I swear I’ve come across this issue before, but I can’t remember what the cause was or how to fix it. Basically, ugly hard-edged blocks are appearing all over my skeletal mesh, like so:
It’s not a texture / normal map issue
as the hard edges are visible even
before applying a material
It’s not caused by poor UV mapping,
as it is occurring inside cleanly
mapped areas
There isn’t some sort of rogue UV set
hidden in the file
There is no funky geometry hidden in
the mesh
Normals are all facing the same
direction, everything looks good with
backface culling turned on in Maya
Tried unlocking the normals in Maya
and softening the edges again
Tried multiple versions of the FBX
exporter
The issue is only present in Unreal -
the edges look fine upon reimporting
the FBX into Maya
The issue does not occur when
importing the file as a static mesh
instead of skeletal mesh
Resetting the weight painting to the
default weights does not fix the
issue
All those things considered, I can only assume it has something to do with it being a skeletal mesh. I’ve ruled out all the normal suspects in terms of normals and UVs, so I’m not really sure what is causing this. Has anyone else ever experienced this before?
Just one other thing to check - have you tested deleting history/non deformer history in Maya before doing the export?
I have also seen this issue before but can’t recall what the resolution was.
Ahh good suggestion, that definitely seems like another likely culprit. Unfortunately that doesn’t seem to be the case this time. Tried it and no such luck.

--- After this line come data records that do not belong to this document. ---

(** * S33R news aggregator: [scripts/build_news_json.py]

    A shallow embedding of the feed-aggregation script and the proofs of
    the properties its specification states about it.

    Modelling conventions.
    - A Python [str] is the [string] of its UTF-8 bytes.  What the script
      does with a [str] reads the same on the bytes: emptiness, equality,
      [k in t] for an ASCII keyword [k], [rstrip("/")], [join].  The one
      exception is [str.lower], which works by the Unicode tables; it is a
      parameter, with the two of its laws that the proofs use.
    - A Python value tested for truth ([if x], [x or y], [not x]) that is
      either [None] or a [str] is an [option string]; it is truthy exactly
      when it is [Some] of a non-empty string.
    - [datetime] keeps the wall-clock reading as a number of microseconds
      and the UTC offset of its [tzinfo], if any.  Comparing an aware with a
      naive [datetime] raises [TypeError], as in Python.
    - The functions of Python's library whose behaviour the script does not
      fix ([datetime.fromisoformat], [datetime.isoformat], [time.mktime],
      the range of [datetime.fromtimestamp], the rounding of a quotient to
      a [float], the local-time reading of a naive [datetime]) are the
      fields of a class; what they raise is part of the model.
    - The [dict] [all_items] is an association list in insertion order,
      which is the order [dict.values()] yields. *)

From Stdlib Require Import ZArith Lia Bool List Ascii String.
From Stdlib Require Import Sorting.Sorted Sorting.Permutation.
Import ListNotations.
Open Scope string_scope.
Open Scope list_scope.

(** ** Python strings *)

Module PyStr.

(** [bool(s)] for a [str]. *)
Definition nonempty (s : string) : bool :=
  match s with
  | EmptyString => false
  | String _ _ => true
  end.

(** [s.lower()].  Python lower-cases by the Unicode tables and not one
    character at a time (a capital sigma becomes one of two letters by
    its place in the word), so the function is a parameter.  Its two
    fields of proof are laws of [str.lower]: lower-casing a second time
    changes nothing, and the empty string stays empty. *)
Class Lower := {
  lower : string -> string;
  lower_again : forall s, lower (lower s) = lower s;
  lower_empty : lower EmptyString = EmptyString
}.

(** [str.lower] as it is on titles of ASCII characters, to run the
    classifier on such titles. *)
Definition lower_ascii (c : ascii) : ascii :=
  let n := nat_of_ascii c in
  if andb (Nat.leb 65 n) (Nat.leb n 90) then ascii_of_nat (n + 32) else c.

Fixpoint ascii_lower (s : string) : string :=
  match s with
  | EmptyString => EmptyString
  | String c r => String (lower_ascii c) (ascii_lower r)
  end.

Definition lower_ascii_again (c : ascii) :
  lower_ascii (lower_ascii c) = lower_ascii c.
Proof.
  destruct c as [[] [] [] [] [] [] [] []]; reflexivity.
Qed.

Definition ascii_lower_again (s : string) :
  ascii_lower (ascii_lower s) = ascii_lower s.
Proof.
  induction s as [|c s IH]; simpl; [reflexivity|].
  now rewrite lower_ascii_again, IH.
Qed.

Definition ascii_text : Lower :=
  {| lower := ascii_lower;
     lower_again := ascii_lower_again;
     lower_empty := eq_refl |}.

(** [t.startswith(k)] *)
Fixpoint startswith (k t : string) : bool :=
  match k, t with
  | EmptyString, _ => true
  | String _ _, EmptyString => false
  | String a k', String b t' => andb (Ascii.eqb a b) (startswith k' t')
  end.

(** [k in t] for two strings: [k] occurs in [t] as a substring. *)
Fixpoint contains (k t : string) : bool :=
  orb (startswith k t)
      match t with
      | EmptyString => false
      | String _ t' => contains k t'
      end.

(** The relation [contains] decides. *)
Definition substring_of (k t : string) : Prop :=
  exists pre post, t = (pre ++ k ++ post)%string.

(** [s.rstrip("/")]: every trailing ["/"] is removed. *)
Fixpoint rstrip_slash (s : string) : string :=
  match s with
  | EmptyString => EmptyString
  | String c r =>
      let r' := rstrip_slash r in
      if andb (negb (nonempty r')) (Ascii.eqb c "/") then EmptyString
      else String c r'
  end.

(** [n] copies of ["/"]. *)
Fixpoint slashes (n : nat) : string :=
  match n with
  | O => EmptyString
  | S n' => String "/" (slashes n')
  end.

(** [s.endswith("/")] *)
Fixpoint endswith_slash (s : string) : bool :=
  match s with
  | EmptyString => false
  | String c EmptyString => Ascii.eqb c "/"
  | String _ r => endswith_slash r
  end.

(** [x or y] where both are [None] or a [str]. *)
Definition truthy (x : option string) : bool :=
  match x with
  | Some s => nonempty s
  | None => false
  end.

Definition por (x y : option string) : option string :=
  if truthy x then x else y.

(** The value of a truthy operand, [""] otherwise. *)
Definition str_or_empty (x : option string) : string :=
  match x with
  | Some s => s
  | None => EmptyString
  end.

End PyStr.

(** ** Category classifier *)

Definition CATEGORY_KEYWORDS : list (string * list string) :=
  [ ("crypto", ["crypto"; "blockchain"]);
    ("cybercrime", ["cybercrime"; "darknet"]);
    ("dfir", ["dfir"; "forensics"]);
    ("general", ["general"; "security news"; "infosec"]);
    ("gov_cert", ["cert"; "government"; "gov"]);
    ("leaks", ["leaks"; "breaches"; "pwned"]);
    ("malware", ["malware"; "ransomware"]);
    ("threat_intel", ["threat intel"; "apt"; "campaigns"]);
    ("malware_analysis", ["malware analysis"; "reversing"]);
    ("osint", ["osint"; "communities"]);
    ("podcasts", ["podcast"]);
    ("vendors", ["vendor"]);
    ("vulns", ["vulnerab"; "cve"]);
    ("exploits", ["exploit"; "0day"]);
    ("vuln_advisories", ["advisories"; "advisory"]) ].

(** [any(k in t for k in keywords)] *)
Definition any_keyword (keywords : list string) (t : string) : bool :=
  existsb (fun k => PyStr.contains k t) keywords.

(** The [for cat, keywords in ...items()] loop over a table, with the
    [return "general"] that follows it. *)
Fixpoint scan_table (table : list (string * list string)) (t : string) : string :=
  match table with
  | [] => "general"
  | (cat, keywords) :: rest =>
      if any_keyword keywords t then cat else scan_table rest t
  end.

Section Classifier.
Context {text : PyStr.Lower}.

Definition guess_category_from_title (title : string) : string :=
  let t := PyStr.lower title in
  scan_table CATEGORY_KEYWORDS t.

End Classifier.

(** ** Subscription loader *)

(** [" / ".join(parts)] *)
Fixpoint join (sep : string) (parts : list string) : string :=
  match parts with
  | [] => EmptyString
  | [p] => p
  | p :: rest => (p ++ sep ++ join sep rest)%string
  end.

(** [x in seen] for the set of feed URLs already emitted. *)
Definition in_seen (x : string) (seen : list string) : bool :=
  existsb (String.eqb x) seen.

(** The attributes of one [<outline>] element that [parse_opml] reads,
    each as [elem.attrib.get(...)] returns it. *)
Record Outline := mk_outline {
  attrib_xmlUrl : option string;
  attrib_title : option string;
  attrib_text : option string
}.

Definition Feed : Type := (string * string * string)%type.

Section Loader.
Context {text : PyStr.Lower}.

(** The body of the [for elem in body.findall(".//outline")] loop, with
    the two accumulators [feeds] and [seen]. *)
Fixpoint opml_loop (elems : list Outline) (feeds : list Feed) (seen : list string)
  : list Feed :=
  match elems with
  | [] => feeds
  | elem :: rest =>
      let xml_url := attrib_xmlUrl elem in
      if orb (negb (PyStr.truthy xml_url)) (in_seen (PyStr.str_or_empty xml_url) seen)
      then opml_loop rest feeds seen
      else
        let url := PyStr.str_or_empty xml_url in
        let seen' := url :: seen in
        let title :=
          PyStr.str_or_empty
            (PyStr.por (PyStr.por (attrib_title elem) (attrib_text elem)) xml_url) in
        let cat :=
          guess_category_from_title
            (join " / "
               (filter PyStr.nonempty
                  [PyStr.str_or_empty
                     (PyStr.por (PyStr.por (attrib_title elem) (attrib_text elem))
                                (Some EmptyString))])) in
        opml_loop rest (feeds ++ [(title, url, cat)]) seen'
  end.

Posting a sample FBX, and giving specifics of which engine version you are using and if it is a launcher or source code build might also help with replicating and diagnosing the cause if you can.
Aha! I solved the problem! Seems the issue was being caused by the Triangulate function in Maya’s FBX exporter. I tried an export with that option checked off and the nasty blocks all disappeared. (Funny, I always thought Unreal required models to be triangulated first, but I guess they work without it).
I seem to be learning that the less functions I have checked in the FBX exporter, the better the process goes. (Baking animations through the exporter was giving me troubles earlier). Still… it’s odd that I could only see the issue in Unreal and not when testing the FBX files in Maya. Anywho, this is solved as far as I’m concerned.